Political dissatisfaction has intensified in recent years. In 2003 Quebecers dumped the Parti Québécois for the Liberals, whom they have been complaining about ever since, and the PQ will likely win the next election. But the sovereignty movement is far from unified and there is a noticeable absence of new ideas. A new left-leaning party, Option citoyenne, has emerged, led by the respected former head of the Quebec Federation of Women, Françoise David, and it may draw much-needed votes away from the PQ. And last October, a dozen prominent Quebecers including Lucien Bouchard, former PQ minister Joseph Facal, and film producer Denise Robert ( Denys Arcand’s wife), published the manifesto Pour un Québec lucide ( For a clear-eyed vision of Quebec). In it they warn of a looming demographic and economic crisis if something isn’t done about the declining birth rate, inflexible unions, and the “bulky albatross” that is the provincial government. Some of the twelve are federalists, some are sovereignists, all are worried. Quebec, it seems, is a society looking for answers.
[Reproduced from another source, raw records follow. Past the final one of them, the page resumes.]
(** X17: modules put into a new group one after the other and the group
    then finalised to an [outFile]: what is written to the output file is
    the final contents of the modules, joined by line feeds in the order in
    which they were transformed, followed on a line of its own by the
    [sourceMappingURL] comment that names the map file. *)
Theorem group_outFile_end_to_end this name c modules fs userPath :
  group (options this) = Some name ->
  Js.truthy name = true ->
  outFile (options this) = OutString userPath ->
  Js.truthy userPath = true ->
  fileGroups c !! name = None ->
  modules <> [] ->
  Forall2 (fun r f => files c !! r = Some f /\ hasSubFiles f = false)
    modules fs ->
  let out := ensureUserPath H userPath in
  let comment :=
    "/*# sourceMappingURL=" +:+ (path_basename H out +:+ ".map") +:+ " */" in
  exists c1,
    transformEach H this modules c = Normal tt c1 /\
    take (length modules + 4)
      (events_since c1
         (outcome_context
            (settle H (transformGroup H this (length (files c)) c1)))) =
    [Debug ("Start group transformation on " +:+ Js.dq +:+ name +:+ Js.dq)] ++
    map (fun f => Debug ("  -> Concat " +:+ fuseBoxPath (info f))) fs ++
    [EnsureUserPath userPath;
     Debug ("Writing " +:+ out);
     WriteBegin out
       (join_parts (map (final_contents H this) fs ++ [comment]))].
Proof.
  intros Hgrp Hname Hout Htruthy Hreg Hne Hall out comment.
  destruct (transformEach_new this name c modules Hgrp Hname Hreg Hne
              (Forall2_modules c modules fs Hall)) as
    (c1 & gf & Hrun & _ & Hg & Hsubs & Hpath & Hhandler & Hmembers).
  pose proof (Forall2_members this name c c1 modules fs Hall Hmembers) as Hm.
  rewrite <- Hsubs in Hm.
  destruct (transformGroup_outFile_settled H this c1 (length (files c)) gf
              this (map (grouped H this name) fs) userPath
              Hg Hm Hhandler Hout Htruthy) as [Hev _].
  exists c1. split; [exact Hrun|].
  rewrite Hev. clear Hev.
  assert (Hlen : length modules = length fs) by (eapply Forall2_length, Hall).
  unfold group_start. rewrite Hpath.
  unfold group_concat, concat_add, concat_content.
  rewrite !map_app, !map_map. cbn [map fst snd].
  fold out. unfold group_mapName. fold out. fold comment.
  rewrite (app_assoc (map _ fs)), (app_assoc [_]), app_assoc.
  rewrite take_app_length'.
  - rewrite <- !app_assoc. reflexivity.
  - rewrite !length_app, !length_map. cbn [length]. lia.
Qed.
Lemma C10_negative_index_counts_from_end_witness :
  run (infer bare_tree 2 (Subscript 1 (Tuple (ints [1; 2; 3]))
                                    [Const (PInt (-1))]) fresh_context) []
  = ([Const (PInt 3)], Done, [(1%nat, None)]).
Proof.
  destruct (C10_negative_index_counts_from_end
              bare_tree 0 1 (Tuple (ints [1; 2; 3])) (ints [1; 2; 3]) (-1)
              (Const (PInt 3)) fresh_context)
    as [_ H]; [reflexivity | lia | cbn; lia | reflexivity |].
  rewrite (H (PInt 3) eq_refl). reflexivity.
Defined.

(** The index written with the unary minus operator, as [(1,2,3)[-1]] is
    parsed, reaches the same element. *)
Example negative_index_through_unary_minus :
  run (infer bare_tree 3 (Subscript 1 (Tuple (ints [1; 2; 3]))
                                    [UnaryOp 2 "-" (Const (PInt 1))])
             fresh_context) []
  = ([Const (PInt 3)], Done, [(2%nat, None); (1%nat, None)]).
Proof. reflexivity. Qed.

(** ** Binary operators *)

Lemma key_eqb_other_id (i j : nat) (x y : option string) :
  i <> j -> key_eqb (i, x) (j, y) = false.
Proof.
  intros H. unfold key_eqb. cbn.
  now rewrite (proj2 (Nat.eqb_neq i j) H).
Qed.

(** C1: for [<<] and [>>] with two literal integer operands the table's
    implementation is the one of [^]: inference gives the literal
    [a xor b].  On 1 << 2 it gives 3 where the shift is 4. *)
Theorem C1_shift_operators_compute_xor
        (T : Tree) (fuel id : nat) (a b : Z) (ctx : InferenceContext) :
  (infer T (S (S fuel)) (BinOp id "<<" (Const (PInt a)) (Const (PInt b))) ctx
   = path_wrapper (BinOp id "<<" (Const (PInt a)) (Const (PInt b))) ctx
                  (yield1 (Const (PInt (Z.lxor a b)))))
  /\ (infer T (S (S fuel)) (BinOp id ">>" (Const (PInt a)) (Const (PInt b))) ctx
      = path_wrapper (BinOp id ">>" (Const (PInt a)) (Const (PInt b))) ctx
                     (yield1 (Const (PInt (Z.lxor a b)))))
  /\ run (infer T 2 (BinOp 1 "<<" (Const (PInt 1)) (Const (PInt 2)))
                fresh_context) []
     = ([Const (PInt 3)], Done, [(1%nat, None)])
  /\ py_lshift (PInt 1) (PInt 2) = IVal (PInt 4)
  /\ run (infer T 2 (BinOp 1 ">>" (Const (PInt 8)) (Const (PInt 1)))
                fresh_context) []
     = ([Const (PInt 9)], Done, [(1%nat, None)])
  /\ py_rshift (PInt 8) (PInt 1) = IVal (PInt 4).
Proof. repeat split. Qed.
(** C8: the routes of the table are pairwise distinct, and nothing that runs
    after startup changes the table: neither serving any sequence of
    requests nor calling a view adds, removes or modifies an entry. *)
Theorem route_table_unique_immutable :
  NoDup (map route urlpatterns) /\
  (forall (w : World) (requests : list HttpRequest),
      urlconf (snd (serve requests (boot w))) = urlpatterns) /\
  (forall (requests : list HttpRequest) s,
      urlconf (snd (serve requests s)) = urlconf s) /\
  (forall v request s, urlconf (snd (call v request s)) = urlconf s).
Proof.
  repeat split.
  - simpl. repeat constructor; simpl; intuition discriminate.
  - intros w requests. now rewrite serve_state.
  - intros requests s. now rewrite serve_state.
  - intros v request s. now rewrite call_returns.
Qed.

(** C9: on GET /ping/ and on GET /health/ the response carries the header
    Content-Type: application/json. *)
Theorem json_content_type request s :
  running s ->
  method request = "GET" ->
  path_info request = "/ping/" \/ path_info request = "/health/" ->
  exists r,
    fst (get_response request s) = Served r /\
    header "Content-Type" (response_headers r) = Some "application/json".
Proof.
  intros Hs _ [Hp | Hp].
  - exists pong_response.
    rewrite (get_response_resolved request s (path "ping/" views_ping (Some "ping"))).
    + now split.
    + rewrite Hs, Hp. exact resolve_ping.
  - exists ok_response.
    rewrite (get_response_resolved request s (path "health/" views_health (Some "health"))).
    + now split.
    + rewrite Hs, Hp. exact resolve_health.
Qed.

(** C10: the table and the views put no restriction on the method: whatever
    its method, a request for /ping/ (for /health/) resolves to the view
    [ping] ([health]), which does not read the request and answers as it
    does for GET, with status 200 and the same JSON body. *)
Theorem any_method_same_response request s :
  running s ->
  path_info request = "/ping/" \/ path_info request = "/health/" ->
  exists e,
    fst (resolve_request request s) = inr e /\
    In e urlpatterns /\
    (path_info request = "/ping/" -> callback e = views_ping) /\
    (path_info request = "/health/" -> callback e = views_health) /\
    get_response request s = (Served (response_of (callback e)), s) /\
    get_response request s = get_response (with_method "GET" request) s /\
    status_of (fst (get_response request s)) = 200.
Proof.
  intros Hs Hp.
  assert (Hres : exists e, resolve urlpatterns (path_info request) = Some e /\
                           In e urlpatterns /\
                           (path_info request = "/ping/" -> callback e = views_ping) /\
                           (path_info request = "/health/" -> callback e = views_health)).
  { destruct Hp as [Hp | Hp]; rewrite Hp; eexists; (split; [reflexivity|]); simpl.
    - split; [now left|]. split; [reflexivity | discriminate].
    - split; [now right; left|]. split; [discriminate | reflexivity]. }
  destruct Hres as [e [He [Hin [H1 H2]]]]. exists e.
  assert (Hr : get_response request s = (Served (response_of (callback e)), s)).
  { apply get_response_resolved. now rewrite Hs. }
  assert (Hg : get_response (with_method "GET" request) s
               = (Served (response_of (callback e)), s)).
  { apply get_response_resolved. simpl. now rewrite Hs. }
  repeat split; try assumption.
  - unfold resolve_request, url_patterns, bind. simpl. now rewrite Hs, He.
  - now rewrite Hr, Hg.
  - rewrite Hr. simpl. destruct (callback e); reflexivity.
Qed.

End Properties.

Lemma get_ping_200_witness :
  exists r,
    fst (get_response (bare "GET" "/ping/") (boot tt)) = Served r /\
    status_code r = 200 /\
    content r = Spec.pong_body.
Proof.
  apply (get_ping_200 (bare "GET" "/ping/") (boot tt)); reflexivity.
Defined.

Lemma get_health_200_witness :
  exists r,
    fst (get_response (bare "GET" "/health/") (boot tt)) = Served r /\
    status_code r = 200 /\
    content r = Spec.ok_body.
Proof.
  apply (get_health_200 (bare "GET" "/health/") (boot tt)); reflexivity.
Defined.

(** C3 as stated fails: POST /ping/ is not one of the registered pairs of
    the specification, and it is answered 200. *)
Lemma post_ping_not_404 :
  ~ (~ In (method (bare "POST" "/ping/"), path_info (bare "POST" "/ping/")) Spec.registered ->
     status_of (fst (get_response (bare "POST" "/ping/") (boot tt))) = 404).
Proof.
  intros H.
  assert (H404 : status_of (fst (get_response (bare "POST" "/ping/") (boot tt))) = 404).
  { apply H. simpl. intros [[=] | [[=] | []]]. }
  vm_compute in H404. discriminate.
Qed.

Lemma status_404_iff_path_unlisted_witness :
  status_of (fst (get_response (bare "GET" "/unknown/") (boot tt))) = 404 /\
  status_of (fst (get_response (bare "POST" "/ping/") (boot tt))) <> 404.
Proof.
  split.
  - apply (status_404_iff_path_unlisted (bare "GET" "/unknown/") (boot tt)).
    + reflexivity.
    + split; discriminate.
  - intros H.
    apply (status_404_iff_path_unlisted (bare "POST" "/ping/") (boot tt)) in H.
    + destruct H as [H _]. now apply H.
    + reflexivity.
Defined.

(** C4 as stated fails: no registered pair of the specification matches
    POST /ping/ on both fields, and the resolution succeeds. *)
Lemma resolve_ignores_method :
  ~ (fst (resolve_request (bare "POST" "/ping/") (boot tt)) = inl Resolver404 <->
     Spec.resolve_fails "POST" "/ping/").
Proof.
  intros [_ H].
  assert (Hf : Spec.resolve_fails "POST" "/ping/").
  { unfold Spec.resolve_fails. simpl. intros [[=] | [[=] | []]]. }
  specialize (H Hf). vm_compute in H. discriminate.
Qed.

(** C5 as stated fails: /ping/ is registered, and listing it again gives a
    table, not a configuration error. *)
Lemma register_duplicate_no_error :
  ~ (In "ping/" (map route urlpatterns) ->
     register urlpatterns "ping/" views_health None = inl ImproperlyConfigured).
Proof.
  intros H.
  assert (Hin : In "ping/" (map route urlpatterns)) by (simpl; now left).
  specialize (H Hin). discriminate.
Qed.

Lemma register_duplicate_accepted_witness :
  exists table',
    register urlpatterns "ping/" views_health None = inr table' /\
    table' = (urlpatterns ++ [path "ping/" views_health None])%list /\
    (forall p, resolve table' p = resolve urlpatterns p) /\
    (forall request (w : unit),
        fst (get_response request {| urlconf := table'; env := w |}) =
        fst (get_response request {| urlconf := urlpatterns; env := w |})).
Proof.
  apply (register_duplicate_accepted urlpatterns "ping/" views_health None).
  simpl. now left.
Defined.

Lemma json_content_type_witness :
  exists r,
    fst (get_response (bare "GET" "/health/") (boot tt)) = Served r /\
    header "Content-Type" (response_headers r) = Some "application/json".
Proof.
  apply (json_content_type (bare "GET" "/health/") (boot tt)).
  - reflexivity.
  - reflexivity.
  - right. reflexivity.
Defined.

Lemma any_method_same_response_witness :
  exists e,
    fst (resolve_request (bare "POST" "/ping/") (boot tt)) = inr e /\
    In e urlpatterns /\
    (path_info (bare "POST" "/ping/") = "/ping/" -> callback e = views_ping) /\
    (path_info (bare "POST" "/ping/") = "/health/" -> callback e = views_health) /\
    get_response (bare "POST" "/ping/") (boot tt)
      = (Served (response_of (callback e)), boot tt) /\
    get_response (bare "POST" "/ping/") (boot tt)
      = get_response (with_method "GET" (bare "POST" "/ping/")) (boot tt) /\
    status_of (fst (get_response (bare "POST" "/ping/") (boot tt))) = 200.
Proof.
  apply (any_method_same_response (bare "POST" "/ping/") (boot tt)).
  - reflexivity.
  - left. reflexivity.
Defined.

(** ** Further properties of the dispatch *)

Section Dispatch.
(** * NumberLine: tick-range generation, label placement and coordinate maps

    Shallow embedding of [manim/mobject/number_line.py].

    Numbers.  The Python code computes on IEEE doubles.  Every finite double
    is a rational number, so configuration values, tick numbers and label
    numbers are values of [Q], compared with [==], [<], [<=].  The tick range
    is modelled twice.  Module [F64] follows the program operation by
    operation, each result rounded to the nearest double, with numpy's own
    rules for the length and the elements of [np.arange]: the statements about
    the values of the ticks are made of it.  The definitions outside [F64]
    compute without rounding; they carry the statements that hold whatever
    the rounding (which ticks get a label, how a label is placed, what the
    constructor stores).  Scene geometry needs
    square roots and trigonometry and is modelled over [R] (section "Geometry"
    below), with the configuration injected by [Q2R].

    Errors.  Python exceptions are modelled by the [result] type. *)

From Stdlib Require Import QArith Qround Qabs Qpower ZArith List Bool Lia Lra Lqa.
From Stdlib Require Import Sorting.Sorted Morphisms Setoid.
From Stdlib Require Import Reals Qreals.
From Stdlib Require Import Ascii String.
Import ListNotations.

Local Open Scope Q_scope.

(* ===================================================================== *)
(** ** Python runtime: exceptions                                          *)
(* ===================================================================== *)

Module Py.

Inductive exn : Type :=
| ValueError
| ZeroDivisionError.

Inductive result (A : Type) : Type :=
| Ok (a : A)
| Raise (e : exn).

Arguments Ok {A} a.
Arguments Raise {A} e.

Definition bind {A B : Type} (m : result A) (k : A -> result B) : result B :=
  match m with
  | Ok a => k a
  | Raise e => Raise e
  end.

(** [for x in xs: acc = body(acc, x)], stopping at the first exception. *)
Fixpoint for_each {A S : Type} (body : S -> A -> result S) (xs : list A) (acc : S)
  : result S :=
  match xs with
  | [] => Ok acc
  | x :: xs' => bind (body acc x) (for_each body xs')
  end.

(** Python's [round(x)] with one argument: nearest integer, ties to even. *)
Definition round (x : Q) : Z :=
  let f := Qfloor x in
  match Qcompare (x - inject_Z f) (1 # 2) with
  | Lt => f
  | Gt => (f + 1)%Z
  | Eq => if Z.even f then f else (f + 1)%Z
  end.

(** [a < b] on numbers. *)
Definition ltb (a b : Q) : bool :=
  match Qcompare a b with
  | Lt => true
  | _ => false
  end.

(** [x in xs] on a list of numbers: some element compares equal to [x]. *)
Definition contains (x : Q) (xs : list Q) : bool :=
  existsb (fun y => Qeq_bool y x) xs.

End Py.

Import Py.

Notation "x <- m ;; k" := (Py.bind m (fun x => k))
  (at level 61, m at next level, right associativity).

(* ===================================================================== *)
(** ** The numpy functions used by [get_tick_range]                        *)
(* ===================================================================== *)

(** [arange] and [arange_len] here compute without rounding; module [F64]
    below has [np.arange] as numpy computes it on doubles.  [scale],
    [concatenate], [unique] and [abs] are exact in both. *)

Module np.

(** Number of elements of [np.arange(start, stop, step)]:
    [ceil((stop - start) / step)], and none when that is not positive. *)
Definition arange_len (start stop step : Q) : nat :=
  Z.to_nat (Qceiling ((stop - start) / step)).

(** [np.arange(start, stop, step)].  Element [i] is [start + i * step]
    (numpy fills the array from the first element and the increment, it does
    not add [step] repeatedly).  A zero step raises [ValueError]. *)
Definition arange (start stop step : Q) : result (list Q) :=
  if Qeq_bool step 0 then Raise ValueError
  else Ok (map (fun i : nat => start + inject_Z (Z.of_nat i) * step)
               (seq 0 (arange_len start stop step))).

(** [arr * c]. *)
Definition scale (c : Q) (arr : list Q) : list Q :=
  map (fun v => v * c) arr.

Definition concatenate (a b : list Q) : list Q := a ++ b.

(** Insertion into an ascending duplicate-free list; a value already present
    (exact equality) is dropped. *)
Fixpoint insert (x : Q) (l : list Q) : list Q :=
  match l with
  | [] => [x]
  | y :: l' =>
      match Qcompare x y with
      | Lt => x :: l
      | Eq => l
      | Gt => y :: insert x l'
      end
  end.

(** [np.unique(arr)]: the sorted distinct values of [arr]; values are
    identified by exact equality. *)
Definition unique (arr : list Q) : list Q :=
  fold_right insert [] arr.

Definition abs (x : Q) : Q := Qabs x.

End np.

(* ===================================================================== *)
(** ** Constants of [manim.constants]                                      *)
(* ===================================================================== *)

(** Modelled from the spec: the direction constants and the buffer of
    [manim.constants], a module that is not among the sources.  Directions
    are arrays of three numbers; [DOWN] is purely vertical, [LEFT] and
    [RIGHT] are purely horizontal. *)
Definition Vec3 : Type := (Q * Q * Q)%type.

Definition DOWN : Vec3 := (0, -(1), 0).
Definition RIGHT : Vec3 := (1, 0, 0).
Definition LEFT : Vec3 := (-(1), 0, 0).
Definition MED_SMALL_BUFF : Q := 1 # 4.

(** [v[0]] *)
Definition vx (v : Vec3) : Q := fst (fst v).

(** [c * v] and [v / c] on arrays. *)
Definition vscale (c : Q) (v : Vec3) : Vec3 :=
  let '(a, b, d) := v in (c * a, c * b, c * d).
Definition vdiv (v : Vec3) (c : Q) : Vec3 :=
  let '(a, b, d) := v in (a / c, b / c, d / c).
(** ** Evaluator: trees of the parser *)

Lemma evaluates_mul_tail (tl : list (Token * Token)) :
  forall acc : Node,
  evaluates (evaluate acc) ->
  evaluates
    (evaluate (fold_left (fun a q => BinOp a MUL (Literal (snd q))) tl acc)).
Proof.
  induction tl as [ | [m t] tl IH]; intros acc Hacc; [ exact Hacc | ].
  cbn [fold_left snd]. apply IH. rewrite evaluate_BinOp.
  destruct Hacc as [-> | [z ->]]; [ left; reflexivity | ].
  change (evaluate (Literal t)) with (int (lexeme t)).
  destruct (int_outcome (lexeme t)) as [-> | [z' ->]];
    [ left; reflexivity | right; eexists; reflexivity ].
Qed.

Lemma evaluates_factor (f : factor_syntax) :
  evaluates (evaluate (factor_node f)).
Proof.
  destruct f as [h tl]. unfold factor_node. cbn [fst snd].
  apply evaluates_mul_tail. apply int_outcome.
Qed.

Lemma evaluates_add_tail (tl : list (Token * factor_syntax)) :
  forall acc : Node,
  forallb wf_add_pair tl = true ->
  evaluates (evaluate acc) ->
  evaluates
    (evaluate
       (fold_left (fun a q => BinOp a (type (fst q)) (factor_node (snd q)))
          tl acc)).
Proof.
  induction tl as [ | [o f] tl IH]; intros acc Hwf Hacc; [ exact Hacc | ].
  cbn [forallb] in Hwf. apply andb_true_iff in Hwf as [Hp Htl].
  unfold wf_add_pair in Hp. cbn [fst snd] in Hp.
  apply andb_true_iff in Hp as [Ho _].
  cbn [fold_left fst snd]. apply IH; [ exact Htl | ].
  rewrite evaluate_BinOp.
  destruct Hacc as [-> | [z ->]]; [ left; reflexivity | ].
  destruct (evaluates_factor f) as [-> | [z' ->]]; [ left; reflexivity | ].
  unfold is_additive in Ho. right.
  destruct (type o); try discriminate; eexists; reflexivity.
Qed.

Lemma evaluates_term (e : term_syntax) :
  wf_term e = true -> evaluates (evaluate (term_node e)).
Proof.
  destruct e as [f tl]. unfold wf_term, term_node. cbn [fst snd].
  intros H. apply andb_true_iff in H as [_ Htl].
  apply evaluates_add_tail; [ exact Htl | apply evaluates_factor ].
Qed.

Lemma evaluates_within_literal (t : Token) (frames : nat) :
  evaluates_within (accept Evaluator_within (Literal t) frames).
Proof.
  cbn [accept visit_Literal Evaluator_within].
  destruct frames as [ | [ | frames]]; cbn [call];
    try (right; left; reflexivity).
  destruct (int_outcome (lexeme t)) as [-> | [z ->]];
    [ left; reflexivity | right; right; eauto ].
Qed.

Lemma evaluates_within_BinOp (a b : Node) (operator : TokenType)
  (frames : nat) :
  TokenType_is operator NUM = false ->
  (forall f, evaluates_within (accept Evaluator_within a f)) ->
  (forall f, evaluates_within (accept Evaluator_within b f)) ->
  evaluates_within (accept Evaluator_within (BinOp a operator b) frames).
Proof.
  intros Hop Ha Hb. cbn [accept visit_BinOp Evaluator_within].
  destruct frames as [ | [ | frames]]; cbn [call];
    try (right; left; reflexivity).
  destruct (Ha frames) as [-> | [-> | [x ->]]]; cbn [bind];
    [ left; reflexivity | right; left; reflexivity | ].
  destruct (Hb frames) as [-> | [-> | [y ->]]]; cbn [bind];
    [ left; reflexivity | right; left; reflexivity | ].
  right. right. destruct operator; try discriminate; eauto.
Qed.

Lemma evaluates_within_mul_tail (tl : list (Token * Token)) :
  forall acc : Node,
  (forall f, evaluates_within (accept Evaluator_within acc f)) ->
  forall f,
    evaluates_within
      (accept Evaluator_within
         (fold_left (fun a q => BinOp a MUL (Literal (snd q))) tl acc) f).
Proof.
  induction tl as [ | [m t] tl IH]; intros acc Hacc; [ exact Hacc | ].
  cbn [fold_left snd]. apply IH. intros f.
  apply evaluates_within_BinOp;
    [ reflexivity | exact Hacc | apply evaluates_within_literal ].
Qed.

Lemma evaluates_within_factor (f : factor_syntax) (frames : nat) :
  evaluates_within (accept Evaluator_within (factor_node f) frames).
Proof.
  destruct f as [h tl]. unfold factor_node. cbn [fst snd].
  apply evaluates_within_mul_tail. apply evaluates_within_literal.
Qed.

Lemma evaluates_within_add_tail (tl : list (Token * factor_syntax)) :
  forall acc : Node,
  forallb wf_add_pair tl = true ->
  (forall f, evaluates_within (accept Evaluator_within acc f)) ->
  forall f,
    evaluates_within
      (accept Evaluator_within
         (fold_left
            (fun a q => BinOp a (type (fst q)) (factor_node (snd q)))
            tl acc) f).
Proof.
  induction tl as [ | [o g] tl IH]; intros acc Hwf Hacc; [ exact Hacc | ].
  cbn [forallb] in Hwf. apply andb_true_iff in Hwf as [Hp Htl].
  unfold wf_add_pair in Hp. cbn [fst snd] in Hp.
  apply andb_true_iff in Hp as [Ho _].
  cbn [fold_left fst snd]. apply IH; [ exact Htl | ]. intros f.
  apply evaluates_within_BinOp;
    [ | exact Hacc | intros f'; apply evaluates_within_factor ].
  unfold is_additive in Ho. destruct (type o); try discriminate; reflexivity.
Qed.

Lemma evaluates_within_term (e : term_syntax) (frames : nat) :
  wf_term e = true -> evaluates_within (evaluate_within frames (term_node e)).
Proof.
  intros He. unfold evaluate_within.
  destruct frames as [ | frames]; cbn [call]; [ right; left; reflexivity | ].
  destruct e as [f tl]. unfold wf_term, term_node in *. cbn [fst snd] in *.
  apply andb_true_iff in He as [_ Htl].
  apply evaluates_within_add_tail;
    [ exact Htl | intros f'; apply evaluates_within_factor ].
Qed.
Avard once referred to the Bougon family as Les Plouffes trash, in reference to Quebec’s first téléroman, La Famille Plouffe, broadcast in 1953. The parallel he draws with that classic series, which was also shown on English cbc, is an apt one. La Famille Plouffe’s creator, Roger Lemelin, pioneered the practice that Avard continues: using TV to push Quebec society toward change. In the 1950s, Quebec’s old guard — particularly its religious elite — wanted the province to remain a pious rural culture revolving around family and church. But this vision was out of step with the way many Quebecers were living. People wanted a different interpretation of reality and La Famille Plouffe provided it. Like many Quebecers in the 1950s, the show’s characters struggled to reconcile their traditional Catholic values with the realities of modern, urban life.
Nearly a half-century after the Quiet Revolution, many Quebecers are questioning the model it produced, and the Bougon family reflects this sentiment. Perhaps veteran television critic Louise Cousineau said it best when she exclaimed: “À qui ressemblent le plus les Bougon? À nous tous voyons! ” Who do les Bougon resemble the most? Why all of us, of course.